What to work on: From the listing below, work out the number of lines containing "Eacc" and give that number without comment.

The data:

(** * Prepared projections *)

Lemma last_seen_fold es r : fold_left (fun _ e => ev_revision e) es r = default r (ev_revision <$> list.last es).
Proof.
  destruct (list_snoc_cases es) as [->|(es' & e & ->)]; [done|]. rewrite fold_left_app, last_snoc. done.
Qed.

Lemma fold_left_triple {St} (f : St -> ThreadEventEnvelope -> St) es st a r :
  fold_left (fun '(st, a, _) e => (f st e, accumulator_push a e, ev_revision e)) es (st, a, r)
    = (fold_left f es st, accumulate es a, default r (ev_revision <$> list.last es)).
Proof.
  rewrite <- last_seen_fold. unfold accumulate. revert st a r. induction es as [|e es IH]; intros st a r; [done|].
  cbn [fold_left]. by rewrite IH.
Qed.

Lemma last_revision es : numbered 0 es -> rev (default REVISION_ZERO (ev_revision <$> list.last es)) = len es.
Proof.
  destruct (list_snoc_cases es) as [->|(es' & e & ->)]; intros Hn; [done|]. rewrite last_snoc. cbn.
  rewrite (numbered_length_last _ _ _ Hn), length_app. cbn [length]. lia.
Qed.

(** A prepared projection is folded forward to the journal's and the index
    brought along, or refused when the journal has lost what it shows. *)
Lemma fold_prepared_run {St} q p es0 (state : St) fold process layout d db :
  closed process layout d -> indexable (layout_events layout) ->
  numbered 0 es0 -> project es0 = Some p -> thread_of p = tid -> q ≡ p ->
  let es := layout_events layout in
  let prepared := {| pt_store_root := root; pt_thread_id := tid; pt_projection := q |} in
  if len es <? len es0 then
    exists recovered, rev recovered = len es /\
      fold_prepared_thread_events root prepared state fold (d, db)
        = ((d, db), Err (PreparedProjectionAhead (revision_get (su_revision (pr_summary q))) (revision_get recovered)))
  else
    (exists es2, es = es0 ++ es2) -> recoverable_index db es ->
    exists db' r, fold_prepared_thread_events root prepared state fold (d, db) = ((d, db'), r) /\
      (db_works db -> db_works db') /\
      match r with
      | Ok (state', folded) =>
          state' = fold_left fold es state /\
          (fun p => pr_summary p) <$> project es = Some (pf_summary folded) /\
          pf_model_context_coverage folded = model_context_fold_coverage (pr_model_context_checkpoint p)
            (projection ← project es; pr_model_context_checkpoint projection) /\
          (len es0 < len es -> shows db' tid es)
      | Err err => (exists s, err = Index s) /\ ~ db_works db /\ same_tables db db'
      end.
Proof.
  intros Hcl Hix Hn0 Hp Ht Hq es prepared. pose proof Hcl as [Hd Hw Hl Hok Hdist Hcr Hlen Hte].
  pose proof (te_numbered _ _ Hte) as Hn. fold es in Hn, Hix.
  assert (Hr : rev (su_revision (pr_summary q)) = len es0) by (rewrite (equiv_summary _ _ Hq); by apply project_revision).
  pose proof (consume_snapshot_run cfg tid
    (fun '(st, a, _) e => (fold st e, accumulator_push a e, ev_revision e)) (state, Projected q, REVISION_ZERO)
    layout d Hd (default_config_valid root) Hok Hdist Hcr Hlen) as Hrun.
  rewrite fold_left_triple in Hrun. fold es in Hrun.
  assert (Hstart : fold_prepared_thread_events root prepared state fold (d, db)
            = (_ ← guard_m (negb (rev (default REVISION_ZERO (ev_revision <$> list.last es)) <? rev (su_revision (pr_summary q))))
                     (PreparedProjectionAhead (revision_get (su_revision (pr_summary q)))
                        (revision_get (default REVISION_ZERO (ev_revision <$> list.last es))));
               projection ← of_result (ok_or (accumulator_finish (accumulate es (Projected q))) ThreadNotCreated);
               _ ← (if negb (bool_decide (su_revision (pr_summary projection) = su_revision (pr_summary q)))
                    then in_index (index_synchronize projection) else mret tt);
               mret (fold_left fold es state,
                     {| pf_summary := pr_summary projection;
                        pf_model_context_coverage := model_context_fold_coverage (pr_model_context_checkpoint q)
                                                       (pr_model_context_checkpoint projection) |})) (d, db)).
  { unfold fold_prepared_thread_events. cbn [prepared pt_store_root pt_projection pt_thread_id]. unfold ensure_prepared_root.
    rewrite bool_decide_eq_true_2 by done. erewrite M_bind_run by reflexivity.
    erewrite M_bind_run by exact (in_journal_run _ d db _ _ Hrun). done. }
  rewrite Hstart, (last_revision es Hn), Hr. destruct (Z.ltb_spec (len es) (len es0)) as [Hlt|Hge].
  { exists (default REVISION_ZERO (ev_revision <$> list.last es)). split; [by apply last_revision|].
    by erewrite M_bind_fails by reflexivity. }
  intros [es2 Ees] Hri. erewrite M_bind_run by reflexivity.
  rewrite Ees in Hn. destruct (accumulate_indexed q p es0 es2 Hn Hp Hq) as (q' & Eacc & Hq').
  pose proof (project_app es0 es2 p Hn Hp) as Hpe. rewrite <- Ees in Eacc, Hpe, Hn. rewrite Eacc.
  erewrite M_bind_run by reflexivity. rewrite Hpe. pose proof (equiv_summary _ _ Hq') as Esum.
  assert (Erev : rev (su_revision (pr_summary q')) = len es) by (rewrite Esum; by apply project_revision).
  assert (Hcov : pr_model_context_checkpoint q = pr_model_context_checkpoint p
                 /\ pr_model_context_checkpoint q' = pr_model_context_checkpoint (project_all es2 p)).
  { destruct Hq as [E _], Hq' as [E' _]. split.
    - exact (f_equal pr_model_context_checkpoint E).
    - exact (f_equal pr_model_context_checkpoint E'). }
  destruct Hcov as [Ec Ec'].
  destruct (bool_decide_reflect (su_revision (pr_summary q') = su_revision (pr_summary q))) as [E|E]; cbn [negb].
  - exists db. eexists. split; [by erewrite M_bind_run by reflexivity|]. split; [done|]. cbn.
    rewrite Esum, Ec, Ec'. do 3 (split; [done|]). intros Hlt. rewrite E in Erev. lia.
  - destruct (index_synchronize q' db) as [db' r] eqn:Es.
    destruct (synchronize_shows db es _ q' Hte Hix Hri Hpe Hq' _ _ Es) as [Hworks Hres].
    destruct r as [u|err].
    + exists db'. eexists. split; [erewrite M_bind_run by exact (in_index_run _ d _ _ _ Es); reflexivity|].
      split; [done|]. cbn. rewrite Esum, Ec, Ec'. do 3 (split; [done|]). tauto.
    + exists db', (Err err). split; [by erewrite M_bind_fails by exact (in_index_run _ d _ _ _ Es)|]. done.
Qed.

Answer section: 2